> TASK INPUT
•••••
(** ** Calls on the collaborators *)

(** [this.model.predict(input)]. *)
Definition Model_predict (input : option Handle) : M Result :=
  match input with
  | Some h =>
      v <- deref h;;
      emit (EvPredict h);;
      this <- gets agent;;
      ret (predict (model this) v)
  | None => throw (TypeError "predict: the input is undefined")
  end.

(** [this.model.randomOutput()], which answers [a]. *)
Definition Model_randomOutput (a : number) : M number :=
  emit (EvRandomOutput a);; ret a.

(** lodash [random(0, 1, true)], which answers [u]. *)
Definition lodash_random (u : number) : M number :=
  emit (EvRandom u);; ret u.

(** [this.model.fit(x, y, {epochs, stepsPerEpoch})]: the call returns a
    promise at once; the training result arrives later. *)
Definition Model_fit (x : option Handle) (y : Handle) (epochs stepsPerEpoch : Z) : M unit :=
  match x with
  | Some x =>
      emit (EvFit x y epochs stepsPerEpoch);;
      modify (fun w => set_pendingFits (pendingFits w ++ [{| fit_x := x; fit_y := y |}]) w)
  | None => throw (TypeError "fit: the input is undefined")
  end.

(** [this.memory.remember(m)]. *)
Definition Memory_remember_call (m : Memento) : M unit :=
  emit (EvRemember m);;
  assign (fun a => set_memory (Memory_remember m (memory a)) a).

(** [this.memory.sample(n)]. *)
Definition Memory_sample_call (n : Z) : M (list Memento) :=
  emit (EvSample n);;
  this <- gets agent;;
  let '(batch, store) := Memory_sample n (memory this) in
  assign (set_memory store);;
  ret batch.

(** [array.map(f)] and [array.reduce(f)] (no initial value) for callbacks
    that are computations. *)
Fixpoint mapM {A B : Type} (f : A -> M B) (l : list A) : M (list B) :=
  match l with
  | [] => ret []
  | a :: t => b <- f a;; bs <- mapM f t;; ret (b :: bs)
  end.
•••••
> EXERCISE INSTRUCTIONS
The answer must be a single number: the count of lines in the entries above that contain "epochs".

> OUTPUT OF THE EXERCISE
3